Nudist Weddings Could Become Legal If Wedding Reforms Go Foward

Would You Go To A Nude Wedding?

Naturists believe the human body was not designed to be wrapped up in clothes - they live their lives in the nude, and more often than not, the rest of the UK population lets them get on with it.

So it's not surprising that some naturists don't want to spend the most important day of their lives - their wedding day - in a big white dress or uncomfortable suit.

A paper published yesterday by Justice Secretary Chris Grayling confirmed that British Naturism - an organisation aiming to combat prejudice against outdoor nudism - is among those supporting a review of wedding laws in the UK.

In 2013, the legislation that made gay marriage legal in the UK promised to look at how weddings are conducted across the country in general.

This week ministers will start the wedding laws review, which will look at issues such as where a wedding can take place and who can oversee a ceremony.

Under current laws, couples can only tie the knot in churches, a registry office or other "approved premises".

The new review will consider whether weddings may be conducted by non-religious organisations - such as naturists.

It will also discuss whether to allow weddings in the open air or in people’s homes and gardens.

Currently, weddings at home are usually only approved if a person is seriously ill or housebound.
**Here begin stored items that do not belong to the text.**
(** [await readBytes(await source.streamBytes(start, end))] *)
Definition fetchBytes (source : BytesSource.t) (from to : Z)
  : result (option Uint8Array) :=
  match BytesSource.streamBytes source from to with
  | Throw e => Throw e
  | Ok stream =>
      match readBytes None stream with
      | Throw e => Throw e
      | Ok (bytes, _) => Ok bytes
      end
  end.

(** What [streamCentralDirectory] does once the scan has matched at offset
    [i] of the chunk in [view]; it always leaves the function. *)
Definition foundSignature (source : BytesSource.t) (chunkStart : Z)
    (centralDirectory view : Uint8Array) (i : nat)
  : completion ReadableByteStream :=
  let centralDirectoryLengthAt := (i + 12)%nat in
  let centralDirectoryOffsetAt := (centralDirectoryLengthAt + 4)%nat in
  if decide (length centralDirectory < centralDirectoryOffsetAt + 4)%nat
  then Thrown (Error "Central directory not found")
  else
    match DataView.getUint32 view centralDirectoryOffsetAt with
    | Throw e => Thrown e
    | Ok dirStart =>
        if dirStart <? chunkStart then
          match fetchBytes source dirStart (chunkStart - 1) with
          | Throw e => Thrown e
          | Ok None => Thrown TypeError
          | Ok (Some missingBytes) =>
              Returned (blobStream
                          (concatUint8Array [missingBytes; centralDirectory]))
          end
        else if dirStart >? chunkStart then
          Returned (blobStream
                      (drop (Z.to_nat (dirStart - chunkStart)) centralDirectory))
        else Returned (blobStream centralDirectory)
    end.

(** The [do ... while (chunkStart >= 0)] loop of [streamCentralDirectory],
    entered with the current [chunkStart] and the bytes gathered so far. *)
Fixpoint streamCentralDirectory_loop (budget : nat) (source : BytesSource.t)
    (chunkStart : Z) (centralDirectory : Uint8Array)
  : completion ReadableByteStream :=
  match budget with
  | O => Running
  | S budget' =>
      let chunkSize := CENTRAL_DIRECTORY_END_SCAN_CHUNK_SIZE in
      let chunkStart := Z.max 0 (chunkStart - chunkSize) in
      let chunkEnd :=
        Z.min (chunkStart + chunkSize - 1) (BytesSource.length source - 1) in
      match fetchBytes source chunkStart chunkEnd with
      | Throw e => Thrown e
      | Ok None => Thrown TypeError
      | Ok (Some bytes) =>
          let centralDirectory := concatUint8Array [bytes; centralDirectory] in
          let view := bytes in
          match scanSignature view (length view - 3) with
          | Throw e => Thrown e
          | Ok (Some i) =>
              foundSignature source chunkStart centralDirectory view i
          | Ok None =>
              if chunkStart >=? 0
              then streamCentralDirectory_loop budget' source chunkStart
                     centralDirectory
              else Thrown (Error "Central directory not found")
          end
      end
  end.

(** [streamCentralDirectory(source)], with a budget of loop iterations. *)
Definition streamCentralDirectory (budget : nat) (source : BytesSource.t)
  : completion ReadableByteStream :=
  streamCentralDirectory_loop budget source (BytesSource.length source) [].

(** ** Partitioning *)

(** [partitionNearbyEntries({ maxGap })]: the state is
    [(lastFileEndsAt, currentChunk)]. *)
Definition partitionNearbyEntries (maxGap : Z)
  : TransformStream CentralDirectoryEntry.t (list CentralDirectoryEntry.t) := {|
  state := Z * list CentralDirectoryEntry.t;
  start := (0, []);
  transform '(lastFileEndsAt, currentChunk) zipEntry :=
    let flushed := CentralDirectoryEntry.firstByteAt zipEntry >? lastFileEndsAt + maxGap in
    Ok ((CentralDirectoryEntry.lastByteAt zipEntry,
         (if flushed then [] else currentChunk) ++ [zipEntry]),
        if flushed then [currentChunk] else []);
  flush '(_, currentChunk) := [currentChunk];
|}.

(** The default [maxGap = -10 * 1024]. *)
Definition defaultMaxGap : Z := -10 * 1024.

(** The records that each pass the gap test of [partitionNearbyEntries] in
    their turn: a record starts after [lastFileEndsAt + maxGap], where
    [lastFileEndsAt] is the last byte of the record before it. *)
Fixpoint separated (maxGap lastFileEndsAt : Z)
    (zipEntries : list CentralDirectoryEntry.t) : Prop :=
  match zipEntries with
  | [] => True
  | zipEntry :: rest =>
      CentralDirectoryEntry.firstByteAt zipEntry > lastFileEndsAt + maxGap
      /\ separated maxGap (CentralDirectoryEntry.lastByteAt zipEntry) rest
  end.

(** The records that each fail the gap test in their turn: a record starts
    at or before [lastFileEndsAt + maxGap]. *)
Fixpoint adjoining (maxGap lastFileEndsAt : Z)
    (zipEntries : list CentralDirectoryEntry.t) : Prop :=
  match zipEntries with
  | [] => True
  | zipEntry :: rest =>
      CentralDirectoryEntry.firstByteAt zipEntry <= lastFileEndsAt + maxGap
      /\ adjoining maxGap (CentralDirectoryEntry.lastByteAt zipEntry) rest
  end.

(** ** Fetching partitions *)

(** Modelled from the spec: the [Semaphore] class, which is imported from the
    utility package.  It is the concurrency gate of a given capacity:
    [acquire] takes a slot when fewer than [concurrency] operations hold one,
    and otherwise leaves the caller waiting in the queue; the release
    callback gives the slot back. *)
Module Semaphore.
Record t : Type := {
  concurrency : nat;
  running : nat;
}.

Definition create (concurrency : nat) : t :=
  {| concurrency := concurrency; running := 0 |}.

(** [None]: the caller stays in the wait queue. *)
Definition acquire (s : t) : option t :=
  if decide (running s < concurrency s)%nat
  then Some {| concurrency := concurrency s; running := S (running s) |}
  else None.

Definition release (s : t) : t :=
  {| concurrency := concurrency s; running := pred (running s) |}.
End Semaphore.

(** [const sem = new Semaphore({ concurrency: 10 })] *)
Definition sem : Semaphore.t := Semaphore.create 10.

(** JavaScript array indexing: undefined outside the array. *)
Definition index {A} (array : list A) (i : Z) : option A :=
  if i <? 0 then None else array !! Z.to_nat i.

(** The range [requestChunkRange] asks for: from the first byte of the first
    entry to the last byte of the last one.  Reading a property of an
    undefined element is a TypeError. *)
Definition requestedRange (zipEntries : list CentralDirectoryEntry.t)
  : result (Z * Z) :=
  let lastZipEntry := index zipEntries (Z.of_nat (length zipEntries) - 1) in
  match index zipEntries 0, lastZipEntry with
  | Some firstZipEntry, Some lastZipEntry =>
      Ok (CentralDirectoryEntry.firstByteAt firstZipEntry,
          CentralDirectoryEntry.lastByteAt lastZipEntry)
  | _, _ => Throw TypeError
  end.

(** A partition paired with the byte stream fetched for it. *)
Definition Ticket : Type := list CentralDirectoryEntry.t * ReadableByteStream.
Record AgentRunResult := {
  output : option string;                 (* the text block, or null *)
  toolCalls : list (string * ToolCallResult);
  run_status : RunStatus;
  run_error : option string;
  run_approvalRequestId : option string;
  run_reviewerVerdict : option ReviewerVerdict;
}.

Record WorkflowRunOptions := {
  opt_input : string;
  opt_runId : option string;
  opt_context : option (list (string * JsonValue));
  opt_reviewerVerdict : option ReviewerVerdict;
  opt_reviewerNotes : option string;
}.

(** An audit event handed to [logger.log]. *)
Record AgentActionEventInput := {
  ev_domain : Domain;
  ev_workflowName : string;
  ev_agentName : string;
  ev_runId : string;
  ev_trustLevel : TrustLevel;
  ev_stage : WorkflowStage;
  ev_intent : string;
  ev_warnings : option (list string);
  ev_errors : option (list string);
  ev_summary : option string;
}.

(** [finalResult : unknown]: unassigned, [null], or a text. *)
Inductive FinalResult := ResultUndefined | ResultNull | ResultText (s : string).

Definition result_of_output (o : option string) : FinalResult :=
  match o with Some s => ResultText s | None => ResultNull end.

(** The object [createApprovalRequest] hands to
    [approvalStore.createRequest]. Its trust level and action type are read
    on the commit tool looked up by name and are [undefined] when the
    lookup found a member of [Object.prototype]; the payload is the trust
    gate result of the tool call itself. *)
Record ApprovalRequestInput := {
  ari_domain : Domain;
  ari_runId : string;
  ari_workflowName : string;
  ari_requestedBy : string;
  ari_trustLevel : option TrustLevel;
  ari_actionType : option string;
  ari_actionPayload : TrustGates.TrustGateResult;
  ari_toolName : string;                 (* context.toolName *)
  ari_toolArgs : option JsonValue;       (* context.toolArgs *)
  ari_sandboxId : option string;         (* context.sandboxId *)
  ari_reviewerVerdict : option ReviewerVerdict;
  ari_reviewerNotes : option string;
}.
Harry Benson of the Marriage Foundation told the MailOnline: "I have no objection to people getting married jumping out of an aeroplane or on a beach as long as they mean it and the marriage is properly registered.

"But some of these ideas are just silly. I hope there will be guidance for the best man at a nude wedding on where to keep the ring."

But speaking to HuffPost UK Lifestyle, George Watts, a.k.a. The Wedding Fairy, said he supports the idea of naturist weddings.

"Ultimately the wedding is about you as a couple and should reflect your interests and passions. Family and friends should support you in that and if that means ditching the dress and saying 'I do' in the nude so be it," he said.

"For dedicated naturalists this is of course a way of life and therefore you shouldn't be afraid of reflecting this and integrating a spot of nakedness throughout the celebration.

"I suspect that if the laws do change, we could be seeing a lot more butlers in the buff - quite literally."

For anyone pondering a naturist wedding in the future, Watts suggested using wedding invites to set the scene, so that guests are not getting any surprises on the day itself.

"Who knows they may want to join you," he said. "But I wouldn't alienate friends and family by making it compulsory."

As far as we're concerned, if two people that love each other want to make a public commitment, who cares what they're wearing or where they do it.